• [About this exercise]
Search the records for the word "copyObjectImpl" and copy each line in which it appears.

• [Data for processing]
━━━━
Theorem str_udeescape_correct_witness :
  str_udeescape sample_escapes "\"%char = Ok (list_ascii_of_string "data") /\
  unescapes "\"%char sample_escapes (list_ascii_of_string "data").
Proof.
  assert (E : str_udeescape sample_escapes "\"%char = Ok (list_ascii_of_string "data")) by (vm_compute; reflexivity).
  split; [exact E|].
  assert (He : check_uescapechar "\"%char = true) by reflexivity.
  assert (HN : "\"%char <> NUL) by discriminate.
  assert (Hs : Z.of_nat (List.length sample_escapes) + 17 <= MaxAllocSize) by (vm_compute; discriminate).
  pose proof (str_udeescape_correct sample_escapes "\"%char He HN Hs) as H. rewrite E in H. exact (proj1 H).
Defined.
━━━━
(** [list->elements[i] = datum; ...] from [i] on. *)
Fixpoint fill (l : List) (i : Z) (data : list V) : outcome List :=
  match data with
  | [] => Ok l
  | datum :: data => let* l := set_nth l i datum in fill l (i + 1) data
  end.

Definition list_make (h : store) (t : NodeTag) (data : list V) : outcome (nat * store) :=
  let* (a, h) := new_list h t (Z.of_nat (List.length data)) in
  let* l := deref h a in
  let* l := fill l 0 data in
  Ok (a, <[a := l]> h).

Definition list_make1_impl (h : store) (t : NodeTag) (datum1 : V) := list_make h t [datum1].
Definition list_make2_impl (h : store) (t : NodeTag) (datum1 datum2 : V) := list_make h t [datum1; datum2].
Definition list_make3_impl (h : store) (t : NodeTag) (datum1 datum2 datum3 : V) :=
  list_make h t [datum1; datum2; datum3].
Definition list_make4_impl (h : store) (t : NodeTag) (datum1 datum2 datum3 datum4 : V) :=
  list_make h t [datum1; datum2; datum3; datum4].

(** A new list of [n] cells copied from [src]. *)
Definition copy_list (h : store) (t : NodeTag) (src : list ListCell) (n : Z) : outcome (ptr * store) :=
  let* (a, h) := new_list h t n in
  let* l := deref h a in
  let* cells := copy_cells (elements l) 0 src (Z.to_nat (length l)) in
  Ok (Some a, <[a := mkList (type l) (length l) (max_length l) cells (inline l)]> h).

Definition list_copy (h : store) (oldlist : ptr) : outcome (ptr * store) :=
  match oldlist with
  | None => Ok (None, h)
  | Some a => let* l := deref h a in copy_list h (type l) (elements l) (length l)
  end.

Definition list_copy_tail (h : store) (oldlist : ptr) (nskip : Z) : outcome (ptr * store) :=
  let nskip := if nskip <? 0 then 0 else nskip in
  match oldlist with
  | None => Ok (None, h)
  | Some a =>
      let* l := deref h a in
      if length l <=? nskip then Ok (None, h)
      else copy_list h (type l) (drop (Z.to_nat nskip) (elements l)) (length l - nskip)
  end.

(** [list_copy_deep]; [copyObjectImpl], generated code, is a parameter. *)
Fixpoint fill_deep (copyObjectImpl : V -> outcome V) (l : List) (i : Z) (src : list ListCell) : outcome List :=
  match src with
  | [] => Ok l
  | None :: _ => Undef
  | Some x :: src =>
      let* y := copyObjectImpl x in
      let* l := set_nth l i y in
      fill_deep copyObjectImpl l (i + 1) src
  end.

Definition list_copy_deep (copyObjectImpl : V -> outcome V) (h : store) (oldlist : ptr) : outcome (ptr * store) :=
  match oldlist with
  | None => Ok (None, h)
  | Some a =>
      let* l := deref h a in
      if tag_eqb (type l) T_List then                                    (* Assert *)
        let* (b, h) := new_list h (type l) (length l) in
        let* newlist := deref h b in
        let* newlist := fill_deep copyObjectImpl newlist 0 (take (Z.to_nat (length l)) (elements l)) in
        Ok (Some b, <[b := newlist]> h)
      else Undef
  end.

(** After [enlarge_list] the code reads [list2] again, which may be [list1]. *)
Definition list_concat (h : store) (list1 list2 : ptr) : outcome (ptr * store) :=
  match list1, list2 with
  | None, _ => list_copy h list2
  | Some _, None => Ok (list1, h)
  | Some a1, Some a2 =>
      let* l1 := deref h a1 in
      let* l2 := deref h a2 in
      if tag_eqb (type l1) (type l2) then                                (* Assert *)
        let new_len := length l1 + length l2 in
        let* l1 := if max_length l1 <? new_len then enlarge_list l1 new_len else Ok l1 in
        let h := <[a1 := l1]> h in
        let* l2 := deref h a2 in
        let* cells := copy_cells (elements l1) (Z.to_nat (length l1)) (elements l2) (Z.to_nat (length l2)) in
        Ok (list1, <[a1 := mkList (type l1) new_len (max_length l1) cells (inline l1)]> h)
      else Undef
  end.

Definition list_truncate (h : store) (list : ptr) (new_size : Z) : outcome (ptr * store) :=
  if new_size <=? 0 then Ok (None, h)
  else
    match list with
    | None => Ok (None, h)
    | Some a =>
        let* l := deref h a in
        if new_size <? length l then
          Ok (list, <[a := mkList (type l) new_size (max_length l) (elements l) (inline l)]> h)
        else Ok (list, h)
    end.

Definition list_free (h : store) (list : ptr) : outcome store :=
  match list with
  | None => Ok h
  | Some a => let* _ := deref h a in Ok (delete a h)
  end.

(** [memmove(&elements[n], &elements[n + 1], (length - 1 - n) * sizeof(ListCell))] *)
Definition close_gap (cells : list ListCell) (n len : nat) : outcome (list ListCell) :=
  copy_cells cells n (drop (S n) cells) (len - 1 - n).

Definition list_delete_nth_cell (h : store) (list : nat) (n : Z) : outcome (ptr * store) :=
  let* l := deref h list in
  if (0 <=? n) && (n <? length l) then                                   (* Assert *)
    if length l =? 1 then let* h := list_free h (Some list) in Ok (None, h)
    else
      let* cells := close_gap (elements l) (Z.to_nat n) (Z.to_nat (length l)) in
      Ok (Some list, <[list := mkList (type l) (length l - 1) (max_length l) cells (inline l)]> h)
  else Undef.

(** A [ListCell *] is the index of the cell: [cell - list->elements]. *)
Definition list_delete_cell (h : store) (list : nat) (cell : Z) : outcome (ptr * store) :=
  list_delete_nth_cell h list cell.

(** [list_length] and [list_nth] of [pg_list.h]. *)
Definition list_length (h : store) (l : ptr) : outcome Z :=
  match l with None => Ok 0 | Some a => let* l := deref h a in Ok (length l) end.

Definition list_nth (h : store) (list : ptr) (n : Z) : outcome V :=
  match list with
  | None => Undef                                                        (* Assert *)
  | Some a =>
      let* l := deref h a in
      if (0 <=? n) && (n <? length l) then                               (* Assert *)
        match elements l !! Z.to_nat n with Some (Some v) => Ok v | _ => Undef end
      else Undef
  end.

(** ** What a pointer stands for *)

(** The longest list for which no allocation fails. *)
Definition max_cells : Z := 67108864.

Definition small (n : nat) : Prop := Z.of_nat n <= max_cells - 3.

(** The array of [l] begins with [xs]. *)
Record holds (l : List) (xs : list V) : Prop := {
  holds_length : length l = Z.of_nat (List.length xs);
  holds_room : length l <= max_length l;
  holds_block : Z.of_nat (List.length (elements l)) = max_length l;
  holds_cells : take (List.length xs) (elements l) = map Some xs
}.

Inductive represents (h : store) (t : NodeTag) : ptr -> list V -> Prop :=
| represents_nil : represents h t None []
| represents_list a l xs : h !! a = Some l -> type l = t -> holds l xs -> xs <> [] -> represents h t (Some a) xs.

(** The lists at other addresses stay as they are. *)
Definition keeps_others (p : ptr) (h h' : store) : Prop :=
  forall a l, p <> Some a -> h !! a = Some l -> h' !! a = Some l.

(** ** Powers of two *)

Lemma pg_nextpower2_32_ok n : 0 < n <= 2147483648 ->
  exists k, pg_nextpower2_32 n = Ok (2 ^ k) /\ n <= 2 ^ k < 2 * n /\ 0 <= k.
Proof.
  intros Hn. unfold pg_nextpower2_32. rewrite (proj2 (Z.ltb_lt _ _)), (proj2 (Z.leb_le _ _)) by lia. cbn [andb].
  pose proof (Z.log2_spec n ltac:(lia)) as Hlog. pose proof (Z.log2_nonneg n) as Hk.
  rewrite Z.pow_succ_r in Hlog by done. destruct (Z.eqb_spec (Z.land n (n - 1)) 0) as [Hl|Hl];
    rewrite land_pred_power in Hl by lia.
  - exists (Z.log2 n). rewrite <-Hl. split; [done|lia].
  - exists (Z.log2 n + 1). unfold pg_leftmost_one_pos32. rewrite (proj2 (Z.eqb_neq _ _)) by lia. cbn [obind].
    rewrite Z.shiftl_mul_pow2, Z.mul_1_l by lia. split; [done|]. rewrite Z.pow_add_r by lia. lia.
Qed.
━━━━
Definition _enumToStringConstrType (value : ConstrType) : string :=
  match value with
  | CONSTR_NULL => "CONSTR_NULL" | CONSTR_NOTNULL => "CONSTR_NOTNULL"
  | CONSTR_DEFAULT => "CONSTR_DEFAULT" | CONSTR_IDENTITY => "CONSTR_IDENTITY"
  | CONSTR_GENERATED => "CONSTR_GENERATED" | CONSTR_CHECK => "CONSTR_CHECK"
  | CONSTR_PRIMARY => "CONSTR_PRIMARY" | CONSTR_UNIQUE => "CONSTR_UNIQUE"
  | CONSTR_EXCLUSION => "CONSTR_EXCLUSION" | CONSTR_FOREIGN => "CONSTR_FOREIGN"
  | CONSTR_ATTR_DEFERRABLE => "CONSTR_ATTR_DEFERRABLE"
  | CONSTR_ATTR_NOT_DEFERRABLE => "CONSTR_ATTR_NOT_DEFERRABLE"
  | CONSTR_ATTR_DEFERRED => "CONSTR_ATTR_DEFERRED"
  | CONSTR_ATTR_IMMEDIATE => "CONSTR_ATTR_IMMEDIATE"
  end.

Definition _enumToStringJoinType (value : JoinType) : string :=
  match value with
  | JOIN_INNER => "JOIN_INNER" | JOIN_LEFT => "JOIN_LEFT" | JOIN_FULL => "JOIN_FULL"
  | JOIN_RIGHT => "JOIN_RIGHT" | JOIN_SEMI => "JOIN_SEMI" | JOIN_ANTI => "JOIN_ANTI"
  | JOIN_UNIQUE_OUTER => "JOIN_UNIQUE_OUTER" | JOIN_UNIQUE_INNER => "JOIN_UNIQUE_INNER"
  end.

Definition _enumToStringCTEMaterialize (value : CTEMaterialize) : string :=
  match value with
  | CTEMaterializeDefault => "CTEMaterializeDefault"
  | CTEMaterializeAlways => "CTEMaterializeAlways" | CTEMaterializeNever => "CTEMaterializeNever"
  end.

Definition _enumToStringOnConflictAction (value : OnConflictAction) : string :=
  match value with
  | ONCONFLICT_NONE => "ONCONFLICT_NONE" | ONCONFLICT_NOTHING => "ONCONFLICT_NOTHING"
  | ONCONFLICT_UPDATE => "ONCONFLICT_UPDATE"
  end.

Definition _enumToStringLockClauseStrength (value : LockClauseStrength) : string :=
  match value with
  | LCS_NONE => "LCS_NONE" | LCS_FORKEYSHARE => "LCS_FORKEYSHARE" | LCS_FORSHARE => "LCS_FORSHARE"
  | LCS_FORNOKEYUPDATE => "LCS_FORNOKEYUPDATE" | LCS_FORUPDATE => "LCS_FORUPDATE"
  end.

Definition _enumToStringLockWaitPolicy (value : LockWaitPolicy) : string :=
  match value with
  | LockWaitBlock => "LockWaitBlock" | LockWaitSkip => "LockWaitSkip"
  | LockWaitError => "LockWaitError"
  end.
━━━━
• [Output]
(** [list_copy_deep]; [copyObjectImpl], generated code, is a parameter. *)
Fixpoint fill_deep (copyObjectImpl : V -> outcome V) (l : List) (i : Z) (src : list ListCell) : outcome List :=
      let* y := copyObjectImpl x in
      fill_deep copyObjectImpl l (i + 1) src
Definition list_copy_deep (copyObjectImpl : V -> outcome V) (h : store) (oldlist : ptr) : outcome (ptr * store) :=
        let* newlist := fill_deep copyObjectImpl newlist 0 (take (Z.to_nat (length l)) (elements l)) in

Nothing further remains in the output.